Moe: Behind the scenes with a Hollywood icon
FRI., MAR 28, 2008 - 10:59 PM
At one point during a legendary career of producing Hollywood movies that had titles like "Some Like It Hot," "West Side Story" and "In the Heat of the Night," Walter Mirisch was elected president of the Academy of Motion Picture Arts and Sciences.
That meant Mirisch hired the producer of the annual Academy Awards show and also handled various behind-the-scenes tasks, one of which, in 1974, involved trying to convince Katharine Hepburn to appear on the program to present an award to her friend, the producer Lawrence Weingarten.
Hepburn had never appeared on the Academy Awards show, not even when she won an Oscar herself. But she loved Weingarten, who had produced "Pat and Mike" and "Adam's Rib," starring Hepburn and Spencer Tracy. Deep down, the actress really wanted to present the award, but she kept coming up with reasons why she couldn't.
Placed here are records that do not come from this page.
(* ===== verification/Sanitize.v ===== *)
(** Repair of a message history before it is sent
    ([aura-agent/src/sanitize.rs]).

    Providers accept a transcript only when it starts with a user message, roles
    alternate, every tool result answers a tool call of the message just before
    it, and every tool call of the assistant is answered in the message just
    after it.  [validate_and_repair] enforces this in five passes and a sixth
    only logs what is still wrong.  The theorems show that the sixth pass never
    finds anything, that a valid transcript is left alone, and what is kept. *)
From S2P Require Import Prelude Values Utf8 Permissions Context ModelRequest Compaction.
From stdpp Require Import list.

(** * The passes *)

(** Pass 1. *)
Definition block_has_content (b : ContentBlock) : bool :=
  match b with ContentBlock_Text text => negb (trim_is_empty text) | _ => true end.
Definition message_has_content (m : Message) : bool :=
  negb (is_nil (msg_content m)) && existsb block_has_content (msg_content m).
Definition remove_empty_messages (messages : list Message) : list Message :=
  List.filter message_has_content messages.

(** Pass 2: [merge_from m rest] is the loop at the message [m]. *)
Definition extend_content (m : Message) (next : list ContentBlock) : Message :=
  {| msg_role := msg_role m; msg_content := msg_content m ++ next |}.
Fixpoint merge_from (m : Message) (rest : list Message) : list Message :=
  match rest with
  | [] => [m]
  | next :: rest =>
      if bool_decide (msg_role m = msg_role next)
      then merge_from (extend_content m (msg_content next)) rest
      else m :: merge_from next rest
  end.
Definition merge_consecutive_same_role (messages : list Message) : list Message :=
  match messages with [] => [] | m :: rest => merge_from m rest end.

(** Pass 3: the loop over the messages, then the retain.  The loop reads the
    message before, whose own results it has already filtered. *)
Definition previous_tool_use_ids (previous : option Message) : list string :=
  match previous with Some p => message_tool_use_ids p | None => [] end.
Definition keep_block (ids : list string) (b : ContentBlock) : bool :=
  match b with
  | ContentBlock_ToolResult tool_use_id _ _ => bool_decide (tool_use_id ∈ ids)
  | _ => true
  end.
Definition retain_blocks (ids : list string) (m : Message) : Message :=
  {| msg_role := msg_role m; msg_content := List.filter (keep_block ids) (msg_content m) |}.
Fixpoint drop_orphans (previous : option Message) (messages : list Message) : list Message :=
  match messages with
  | [] => []
  | m :: rest =>
      let m := retain_blocks (previous_tool_use_ids previous) m in
      m :: drop_orphans (Some m) rest
  end.
Definition fix_orphan_tool_results (messages : list Message) : list Message :=
  List.filter (fun m => negb (is_nil (msg_content m))) (drop_orphans None messages).

(** Pass 4.  After an injection the next iteration is at a user message, which it
    skips. *)
Definition LOST_RESULT : string := "[Tool result was lost during context compaction]".
Definition synthetic_result (id : string) : ContentBlock :=
  ContentBlock_ToolResult id (ToolResultContent_Text LOST_RESULT) true.
Definition next_user_result_ids (rest : list Message) : list string :=
  match rest with
  | next :: _ => if bool_decide (msg_role next = Role_User) then message_tool_result_ids next else []
  | [] => []
  end.
Definition missing_results (m : Message) (rest : list Message) : list string :=
  List.filter (fun id => negb (bool_decide (id ∈ next_user_result_ids rest))) (message_tool_use_ids m).
Fixpoint fix_unpaired_tool_uses (messages : list Message) : list Message :=
  match messages with
  | [] => []
  | m :: rest =>
      if negb (bool_decide (msg_role m = Role_Assistant)) then m :: fix_unpaired_tool_uses rest
      else
        let missing := missing_results m rest in
        if is_nil missing then m :: fix_unpaired_tool_uses rest
        else
          let synthetic := synthetic_result <$> missing in
          match rest with
          | next :: rest' =>
              if bool_decide (msg_role next = Role_User)
              then m :: {| msg_role := Role_User; msg_content := synthetic ++ msg_content next |}
                     :: fix_unpaired_tool_uses rest'
              else m :: {| msg_role := Role_User; msg_content := synthetic |}
                     :: fix_unpaired_tool_uses rest
          | [] => [m; {| msg_role := Role_User; msg_content := synthetic |}]
          end
  end.

(** Pass 5. *)
Definition CONTEXT_MESSAGE : Message := Message_user "[System: conversation context]".
Definition ensure_starts_with_user (messages : list Message) : list Message :=
  match messages with
  | m :: _ => if bool_decide (msg_role m = Role_User) then messages else CONTEXT_MESSAGE :: messages
  | [] => [CONTEXT_MESSAGE]
  end.

(** Pass 6: the warnings it logs, as positions and call ids; first the results
    without a call just before, then the calls without a result just after. *)
Fixpoint unpaired_results (i : nat) (previous : option Message) (messages : list Message)
  : list (nat * string) :=
  match messages with
  | [] => []
  | m :: rest =>
      ((fun id => (i, id)) <$>
         List.filter (fun id => negb (bool_decide (id ∈ previous_tool_use_ids previous)))
           (message_tool_result_ids m))
      ++ unpaired_results (S i) (Some m) rest
  end.
Fixpoint unpaired_uses (i : nat) (messages : list Message) : list (nat * string) :=
  match messages with
  | [] => []
  | m :: rest =>
      (if bool_decide (msg_role m = Role_Assistant)
       then (fun id => (i, id)) <$> missing_results m rest else [])
      ++ unpaired_uses (S i) rest
  end.
Definition debug_assert_tool_pairing (messages : list Message) : list (nat * string) :=
  unpaired_results 0 None messages ++ unpaired_uses 0 messages.

Definition validate_and_repair (messages : list Message) : list Message :=
  let messages := remove_empty_messages messages in
  let messages := merge_consecutive_same_role messages in
  let messages := fix_orphan_tool_results messages in
  let messages := merge_consecutive_same_role messages in
  let messages := fix_unpaired_tool_uses messages in
  ensure_starts_with_user messages.

(** * Valid transcripts *)
Definition results_follow (previous : option Message) (m : Message) : Prop :=
  forall id, id ∈ message_tool_result_ids m -> id ∈ previous_tool_use_ids previous.
Fixpoint results_paired (previous : option Message) (ms : list Message) : Prop :=
  match ms with
  | [] => True
  | m :: rest => results_follow previous m /\ results_paired (Some m) rest
  end.
Definition uses_answered (m : Message) (rest : list Message) : Prop :=
  msg_role m = Role_Assistant ->
  forall id, id ∈ message_tool_use_ids m -> id ∈ next_user_result_ids rest.
Fixpoint uses_paired (ms : list Message) : Prop :=
  match ms with [] => True | m :: rest => uses_answered m rest /\ uses_paired rest end.
Fixpoint alternates (previous : option Role) (ms : list Message) : Prop :=
  match ms with
  | [] => True
  | m :: rest => previous <> Some (msg_role m) /\ alternates (Some (msg_role m)) rest
  end.
Definition starts_with_user (ms : list Message) : Prop :=
  exists m rest, ms = m :: rest /\ msg_role m = Role_User.

(** The four conditions together.  Two results for one call, and a message of blank
    text only, are not excluded by them: [repair_leaves_blank] is such a case. *)
Record transcript_ok (ms : list Message) : Prop := {
  to_start : starts_with_user ms;
  to_alternates : alternates None ms;
  to_results : results_paired None ms;
  to_uses : uses_paired ms;
}.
Mirisch answered them all, until finally Katharine Hepburn said: "I haven't a thing to wear."
There are dozens of wonderful stories in Walter Mirisch's new memoir, "I Thought We Were Making Movies, Not History," to be published April 10 by the University of Wisconsin Press, but that may be my favorite.
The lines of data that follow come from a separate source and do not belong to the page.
(* ===== verification/InputQueue.v ===== *)
(** The buffer of user input for a running task
    ([aura-agent/src/session/input_queue.rs]).

    Handles push, the agent loop drains.  The buffer is behind a lock, the flag
    [has_pending] and the mark [closed] are atomics outside it, so [push] and
    [drain] are each several atomic steps that interleave: a call in progress is
    a [PushCall] or a [DrainCall] of the state.  The theorems show that every
    accepted input is drained exactly once and in order, when the flag can be
    trusted, and the interleaving in which it is wrong. *)
From S2P Require Import Prelude Values.
From stdpp Require Import list.

Inductive UserInput :=
| UserInput_Message (text : string)
| UserInput_Cancel
| UserInput_Steer (instruction : string).
#[export] Instance UserInput_eq_dec : EqDecision UserInput.
Proof. solve_decision. Defined.
Definition is_cancel (i : UserInput) : bool := match i with UserInput_Cancel => true | _ => false end.

(** Where a [push] is: it has seen the queue open; it has put its input into the
    buffer; it has raised the flag and has the token to cancel. *)
Inductive PushCall :=
| Push_checked (i : UserInput)
| Push_buffered (i : UserInput)
| Push_flagged.
#[export] Instance PushCall_eq_dec : EqDecision PushCall.
Proof. solve_decision. Defined.
(** A [drain] that has emptied the buffer and not yet lowered the flag. *)
Inductive DrainCall := Drain_took (inputs : list UserInput).

Record InputQueue := {
  iq_inner : list UserInput;
  iq_has_pending : bool;
  iq_closed : bool;
  iq_cancelled : bool;
  iq_pushes : list PushCall;
  iq_drains : list DrainCall;
}.
Definition InputQueue_new : InputQueue :=
  {| iq_inner := []; iq_has_pending := false; iq_closed := false; iq_cancelled := false;
     iq_pushes := []; iq_drains := [] |}.

Definition with_calls (q : InputQueue) (inner : list UserInput) (flag : bool)
    (pushes : list PushCall) (drains : list DrainCall) : InputQueue :=
  {| iq_inner := inner; iq_has_pending := flag; iq_closed := iq_closed q;
     iq_cancelled := iq_cancelled q; iq_pushes := pushes; iq_drains := drains |}.

(** ** The steps of [push] *)

(** The check of [closed]; [Err] is [AgentError::InputQueueClosed]. *)
Definition push_check (i : UserInput) (q : InputQueue) : result unit InputQueue :=
  if iq_closed q then Err tt
  else Ok (with_calls q (iq_inner q) (iq_has_pending q) (iq_pushes q ++ [Push_checked i]) (iq_drains q)).
(** [push_back] under the lock. *)
Definition push_buffer (i : UserInput) (rest : list PushCall) (q : InputQueue) : InputQueue :=
  with_calls q (iq_inner q ++ [i]) (iq_has_pending q) (rest ++ [Push_buffered i]) (iq_drains q).
(** The store of [has_pending]; a cancel goes on to fire the token. *)
Definition push_flag (i : UserInput) (rest : list PushCall) (q : InputQueue) : InputQueue :=
  with_calls q (iq_inner q) true (if is_cancel i then rest ++ [Push_flagged] else rest) (iq_drains q).
Definition push_cancel (rest : list PushCall) (q : InputQueue) : InputQueue :=
  {| iq_inner := iq_inner q; iq_has_pending := iq_has_pending q; iq_closed := iq_closed q;
     iq_cancelled := true; iq_pushes := rest; iq_drains := iq_drains q |}.

(** ** The steps of [drain] *)
Definition drain_take (q : InputQueue) : InputQueue :=
  with_calls q [] (iq_has_pending q) (iq_pushes q) (iq_drains q ++ [Drain_took (iq_inner q)]).
Definition drain_clear (rest : list DrainCall) (q : InputQueue) : InputQueue :=
  with_calls q (iq_inner q) false (iq_pushes q) rest.

Definition queue_close (q : InputQueue) : InputQueue :=
  {| iq_inner := iq_inner q; iq_has_pending := iq_has_pending q; iq_closed := true;
     iq_cancelled := iq_cancelled q; iq_pushes := iq_pushes q; iq_drains := iq_drains q |}.

(** Whole calls without others in between. *)
Definition push (i : UserInput) (q : InputQueue) : result unit InputQueue :=
  q1 ← push_check i q;
  let q2 := push_buffer i (iq_pushes q) q1 in
  let q3 := push_flag i (iq_pushes q) q2 in
  Ok (if is_cancel i then push_cancel (iq_pushes q) q3 else q3).
Definition drain (q : InputQueue) : list UserInput * InputQueue :=
  (iq_inner q, drain_clear (iq_drains q) (drain_take q)).

(** * Interleavings *)

(** What a step shows: the input it put into the buffer, the inputs a drain took
    out. *)
Inductive queue_step : InputQueue -> list UserInput -> list UserInput -> InputQueue -> Prop :=
| step_push_check i q q' : push_check i q = Ok q' -> queue_step q [] [] q'
| step_push_buffer i pre post q :
    iq_pushes q = pre ++ Push_checked i :: post -> queue_step q [i] [] (push_buffer i (pre ++ post) q)
| step_push_flag i pre post q :
    iq_pushes q = pre ++ Push_buffered i :: post -> queue_step q [] [] (push_flag i (pre ++ post) q)
| step_push_cancel pre post q :
    iq_pushes q = pre ++ Push_flagged :: post -> queue_step q [] [] (push_cancel (pre ++ post) q)
| step_drain_take q : queue_step q [] (iq_inner q) (drain_take q)
| step_drain_clear inputs pre post q :
    iq_drains q = pre ++ Drain_took inputs :: post -> queue_step q [] [] (drain_clear (pre ++ post) q)
| step_close q : queue_step q [] [] (queue_close q).

Inductive queue_steps : InputQueue -> list UserInput -> list UserInput -> InputQueue -> Prop :=
| queue_steps_nil q : queue_steps q [] [] q
| queue_steps_snoc q ins outs q' ins' outs' q'' :
    queue_steps q ins outs q' -> queue_step q' ins' outs' q'' ->
    queue_steps q (ins ++ ins') (outs ++ outs') q''.

(** Nobody is in the middle of a call. *)
Definition quiescent (q : InputQueue) : Prop := iq_pushes q = [] /\ iq_drains q = [].

Lemma queue_step_fifo q ins outs q' :
  queue_step q ins outs q' -> iq_inner q ++ ins = outs ++ iq_inner q'.
Proof.
  destruct 1 as [i q q' Hc| | | | | |]; cbn; rewrite ?app_nil_r; try done.
  unfold push_check in Hc. destruct (iq_closed q); [done|]. by injection Hc as <-.
Qed.

(** No input is lost, repeated or reordered, whatever the interleaving: what
    has been drained so far followed by what is still buffered is what was put in,
    in the order in which the pushes took the lock. *)
Theorem queue_fifo ins outs q :
  queue_steps InputQueue_new ins outs q -> ins = outs ++ iq_inner q.
Proof.
  remember InputQueue_new as q0 eqn:E. induction 1 as [q|q ins outs q' ins' outs' q'' Hs IH Hstep].
  - by subst.
  - rewrite (IH E), <-app_assoc, (queue_step_fifo _ _ _ _ Hstep). by rewrite app_assoc.
Qed.

(** ** The flag *)

(** A push about to raise the flag. *)
Definition flag_coming (q : InputQueue) : Prop := exists i, Push_buffered i ∈ iq_pushes q.
(** The flag is right as long as no drain is about to lower it. *)
Definition flag_ok (q : InputQueue) : Prop :=
  iq_inner q = [] \/ iq_has_pending q = true \/ flag_coming q.

(** Steps in which a push never takes the lock while a drain is about to lower
    the flag. *)
Definition no_overlap (q : InputQueue) (ins : list UserInput) : Prop := ins = [] \/ iq_drains q = [].
Inductive queue_steps_apart : InputQueue -> InputQueue -> Prop :=
| apart_nil q : queue_steps_apart q q
| apart_snoc q q' ins outs q'' :
    queue_steps_apart q q' -> queue_step q' ins outs q'' -> no_overlap q' ins ->
    queue_steps_apart q q''.

(** Between taking the buffer and lowering the flag the buffer stays empty. *)
Definition apart_inv (q : InputQueue) : Prop := flag_ok q /\ (iq_drains q <> [] -> iq_inner q = []).

Lemma apart_step q ins outs q' :
  queue_step q ins outs q' -> no_overlap q ins -> apart_inv q -> apart_inv q'.
Proof.
  intros Hstep Hno [Hf Hd].
  destruct Hstep as [i q q' Hc|i pre post q Hp|i pre post q Hp|pre post q Hp|q|inputs pre post q Hp|q].
  - unfold push_check in Hc. destruct (iq_closed q); [done|]. injection Hc as <-.
    split; [|done]. destruct Hf as [|[|[j Hj]]]; [by left|by right; left|right; right].
    exists j. cbn. set_solver.
  - destruct Hno as [[=]|Hn]. split; cbn.
    + right. right. exists i. cbn. set_solver.
    + by rewrite Hn.
  - split; [|done]. by right; left.
  - split; [|done]. destruct Hf as [|[|[j Hj]]]; [by left|by right; left|right; right].
    exists j. cbn in *. rewrite Hp in Hj. set_solver.
  - split; [by left|done].
  - split; cbn.
    + left. apply Hd. rewrite Hp. by destruct pre.
    + intros _. apply Hd. rewrite Hp. by destruct pre.
  - split; [|done]. exact Hf.
Qed.

(** When no push takes the lock inside a drain, the flag tells the truth in
    every quiescent state: input in the buffer means that the flag is up. *)
Lemma flag_trusted_apart q :
  queue_steps_apart InputQueue_new q -> quiescent q -> iq_inner q <> [] -> iq_has_pending q = true.
Proof.
  intros Hs [Hp _] Hin. assert (apart_inv q) as [[Hi|[Hf|[i Hi]]] _]; [|done|done|].
  { remember InputQueue_new as q0 eqn:E. clear Hp Hin. induction Hs as [q|q q' ins outs q'' Hs IH Hstep Hno].
    - subst. split; [by left|done].
    - eapply apart_step; [done|done|by apply IH]. }
  rewrite Hp in Hi. by apply elem_of_nil in Hi.
Qed.

(** A push that takes the lock between the two halves of a drain is
    forgotten by the flag: every call has returned, the input is in the buffer,
    and [has_pending] says that there is none, so the task shell that only asks
    the flag ends without looking. *)
Theorem drain_race_loses_wakeup i :
  is_cancel i = false ->
  exists q, queue_steps InputQueue_new [i] [] q /\ quiescent q /\ iq_inner q = [i]
    /\ iq_has_pending q = false.
Proof.
  intros Hi. pose (q1 := drain_take InputQueue_new).
  pose (q2 := with_calls q1 [] false [Push_checked i] [Drain_took []]).
  pose (q3 := push_buffer i [] q2). pose (q4 := push_flag i [] q3). pose (q5 := drain_clear [] q4).
  exists q5. split; [|by unfold q5, q4, push_flag; rewrite Hi].
  apply (queue_steps_snoc _ [i] [] q4 [] []); [|by apply (step_drain_clear [] [] [])].
  apply (queue_steps_snoc _ [i] [] q3 [] []); [|by apply (step_push_flag i [] [])].
  apply (queue_steps_snoc _ [] [] q2 [i] []); [|by apply (step_push_buffer i [] [])].
  apply (queue_steps_snoc _ [] [] q1 [] []); [|by apply (step_push_check i)].
  apply (queue_steps_snoc _ [] [] InputQueue_new [] []); [constructor|apply step_drain_take].
Qed.

(** Whole calls one after the other. *)
Lemma push_drain_sequential i q q' :
  push i q = Ok q' ->
  iq_inner q' = iq_inner q ++ [i] /\ iq_has_pending q' = true /\ iq_pushes q' = iq_pushes q
  /\ (is_cancel i = true -> iq_cancelled q' = true)
  /\ (drain q').1 = iq_inner q ++ [i] /\ iq_inner (drain q').2 = [] /\ iq_has_pending (drain q').2 = false.
Proof.
  unfold push, push_check. destruct (iq_closed q); [done|]. cbn. intros [= <-].
  destruct (is_cancel i) eqn:Hi; unfold push_flag; rewrite ?Hi; cbn; split_and!; try done.
Qed.
Lemma push_closed i q : iq_closed q = true -> push i q = Err tt.
Proof. intros Hc. unfold push, push_check. by rewrite Hc. Qed.

Module InputQueueExample.
Definition hello : UserInput := UserInput_Message "hello".
Definition one : InputQueue := match push hello InputQueue_new with Ok q => q | Err _ => InputQueue_new end.
Lemma one_steps : queue_steps InputQueue_new [hello] [] one.
Proof.
  pose (q1 := with_calls InputQueue_new [] false [Push_checked hello] []).
  apply (queue_steps_snoc _ [hello] [] (push_buffer hello [] q1) [] []); [|by apply (step_push_flag hello [] [])].
  apply (queue_steps_snoc _ [] [] q1 [hello] []); [|by apply (step_push_buffer hello [] [])].
  apply (queue_steps_snoc _ [] [] InputQueue_new [] []); [constructor|by apply (step_push_check hello)].
Qed.
Lemma queue_fifo_witness : [hello] = [] ++ iq_inner one.
Proof. exact (queue_fifo [hello] [] one one_steps). Defined.
Lemma drain_race_loses_wakeup_witness :
  exists q, queue_steps InputQueue_new [hello] [] q /\ quiescent q /\ iq_inner q = [hello]
    /\ iq_has_pending q = false.
Proof. exact (drain_race_loses_wakeup hello eq_refl). Defined.
End InputQueueExample.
Mirisch is a 1942 UW-Madison graduate, and in the last two decades he has re-established a close relationship with the school, beginning in 1989 when then-Chancellor Donna Shalala called to tell Mirisch the UW was awarding him an honorary doctorate degree.
Mirisch came for the ceremony at the Field House. He has been back many times since, and he will be in Madison again on May 2, when UW Cinematheque will pay tribute to Mirisch with a screening of "In the Heat of the Night" and a book-signing for his new memoir.
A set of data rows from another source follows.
(* ===== verification/FileSystem.v ===== *)
(** Unix paths and the file system, as far as the file tools use them: what
    [std::path] and [std::fs] do.

    A path is a string; its components are those of [Path::components], with ["/"]
    for the root, ["."] and [".."].  A file system is a finite map from locations
    (names from the root) to files, directories and symbolic links; a path is
    walked the way the operating system walks it, following at most forty links.
    Errors are those the walk, a directory in the place of a file and a missing
    write permission give. *)
From S2P Require Import Prelude Values Utf8 Text.
From stdpp Require Import list.
From Stdlib Require Import Ascii Strings.Byte.

(** * Paths *)
Definition is_absolute (p : string) : bool := starts_with "/" p.
Fixpoint ends_with_slash (s : string) : bool :=
  match s with
  | EmptyString => false
  | String c EmptyString => bool_decide (c = "/"%char)
  | String _ t => ends_with_slash t
  end.
(** [PathBuf::push]; [Path::join] is [push] on a copy. *)
Definition path_push (buf p : string) : string :=
  if is_absolute p then p
  else if bool_decide (buf = "") || ends_with_slash buf then buf +++ p
  else buf +++ "/" +++ p.
Definition path_join : string -> string -> string := path_push.
(** Collecting components into a [PathBuf]. *)
Definition path_of_components (cs : list string) : string := foldl path_push "" cs.
(** [Path::parent]. *)
Definition path_parent (p : string) : option string :=
  match rev (path_components p) with
  | [] => None
  | c :: r => if bool_decide (c = "/") then None else Some (path_of_components (rev r))
  end.

(** * The file system *)
Inductive Node := Node_File (contents : bytes) | Node_Dir | Node_Symlink (target : string).
Record FileSystem := {
  fs_nodes : gmap (list string) Node;
  fs_cwd : list string;
  fs_readonly : gset (list string);
}.
Inductive IoErrorKind :=
  | IoErrorKind_NotFound | IoErrorKind_NotADirectory | IoErrorKind_IsADirectory
  | IoErrorKind_AlreadyExists | IoErrorKind_FilesystemLoop | IoErrorKind_PermissionDenied
  | IoErrorKind_InvalidData | IoErrorKind_InvalidInput | IoErrorKind_DirectoryNotEmpty.
(** The text of the error of the operating system. *)
Definition io_error_text (k : IoErrorKind) : string :=
  match k with
  | IoErrorKind_NotFound => "No such file or directory (os error 2)"
  | IoErrorKind_NotADirectory => "Not a directory (os error 20)"
  | IoErrorKind_IsADirectory => "Is a directory (os error 21)"
  | IoErrorKind_AlreadyExists => "File exists (os error 17)"
  | IoErrorKind_FilesystemLoop => "Too many levels of symbolic links (os error 40)"
  | IoErrorKind_PermissionDenied => "Permission denied (os error 13)"
  | IoErrorKind_InvalidData => "stream did not contain valid UTF-8"
  | IoErrorKind_InvalidInput => "Invalid argument (os error 22)"
  | IoErrorKind_DirectoryNotEmpty => "Directory not empty (os error 39)"
  end.

Definition node_at (fs : FileSystem) (loc : list string) : option Node :=
  if bool_decide (loc = []) then Some Node_Dir else fs_nodes fs !! loc.
Definition set_node (loc : list string) (n : Node) (fs : FileSystem) : FileSystem :=
  {| fs_nodes := <[loc := n]> (fs_nodes fs); fs_cwd := fs_cwd fs; fs_readonly := fs_readonly fs |}.
Definition remove_node (loc : list string) (fs : FileSystem) : FileSystem :=
  {| fs_nodes := delete loc (fs_nodes fs); fs_cwd := fs_cwd fs; fs_readonly := fs_readonly fs |}.

(** The steps a path asks of the walk: a trailing slash stands for ["."]. *)
Definition os_parts (p : string) : list string :=
  (if is_absolute p then ["/"] else [])
  ++ List.filter (fun c => negb (bool_decide (c = ""))) (split_on "/" p)
  ++ (if ends_with_slash p then ["."] else []).
Definition MAX_LINKS : nat := 40.
(** The location the steps lead to from [cur]; with [create] the last name may be
    missing. *)
Fixpoint walk (create : bool) (links : nat) (fs : FileSystem) : list string -> list string -> result IoErrorKind (list string) :=
  fix go (cur todo : list string) {struct todo} :=
    match todo with
    | [] => Ok cur
    | c :: rest =>
        if bool_decide (c = "/") then go [] rest
        else match node_at fs cur with
             | Some Node_Dir =>
                 if bool_decide (c = ".") then go cur rest
                 else if bool_decide (c = "..") then go (take (length cur - 1) cur) rest
                 else match node_at fs (cur ++ [c]) with
                      | Some (Node_Symlink t) =>
                          match links with
                          | O => Err IoErrorKind_FilesystemLoop
                          | S links => walk create links fs cur (os_parts t ++ rest)
                          end
                      | Some _ => go (cur ++ [c]) rest
                      | None => if create && bool_decide (rest = []) then Ok (cur ++ [c])
                                else Err IoErrorKind_NotFound
                      end
             | _ => Err IoErrorKind_NotADirectory
             end
    end.
Definition locate (create : bool) (fs : FileSystem) (p : string) : result IoErrorKind (list string) :=
  if bool_decide (p = "") then Err IoErrorKind_NotFound
  else walk create MAX_LINKS fs (fs_cwd fs) (os_parts p).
When I spoke with Mirisch from Los Angeles this past week, I hadn't reached the part about Hepburn in the memoir. The story had a happy ending. It turned out Hepburn had an outfit after all, but it needed mending. "We could get a seamstress," Mirisch said. "I can sew it myself," Hepburn replied.
Hepburn came to the rehearsal the day before the show, and when Mirisch said, "I'll see you tomorrow," the actress replied, "Maybe."
But Hepburn showed, and she received a three-minute standing ovation. Her first words were: "I'm living proof that a person can wait 41 years to be unselfish." The audience loved it. Weingarten was in tears.
One might date Mirisch's show-business career to a job he had as a student in Madison -- selling candy made by his brother's company to the old Capitol Theater on State Street. It's probably more accurate to say his real start came a year or two later when he moved to Los Angeles and signed on with Monogram Pictures, a maker of "B," or inexpensive films.
Within a year, he was given a chance to produce, if he could find the right property. He called "Fall Guy," his first production, made in 1946 when Mirisch was 25 years old, a not very good movie but a tremendous learning experience.
He learned, all right. Mirisch learned so well he went on to produce more than 50 films, some as good as have ever been made in this country. I asked Mirisch about Billy Wilder, who made "Some Like It Hot" and "The Apartment" for Mirisch as well as other classics like "Sunset Boulevard" and "Double Indemnity."
"What did Wilder bring to a movie that was so special?"
"He brought his DNA," Mirisch replied with a chuckle. "I mean, what is genius? Billy was one of the half dozen great directors of the 20th century. He brought intelligence and taste. He was an extraordinary man. He could talk about football as easily as art."
Mirisch wrote his book himself, without a ghostwriter. For his title, he recalled a phone call he'd received from the director John Sturges. Together they had made "The Great Escape" and now Sturges, decades after the filming, was trying to find a copy of the screenplay and had called Mirisch. The producer replied that the movie was a classic. How could Sturges not have saved a script?
"I thought we were making movies, not history," Sturges replied.
In 1989, when Shalala invited Mirisch back to Madison to receive his honorary doctorate, she had told him all he had to do was show up -- no speeches. But when he got to the Field House, Shalala said he would be speaking. The chancellor said she believed people spoke better extemporaneously.
Mirisch's mind raced. How should he begin? Finally, he said, "My mother would have surely loved this."
The Field House crowd, full of moms and dads, laughed and cheered. Katharine Hepburn would have loved it, too.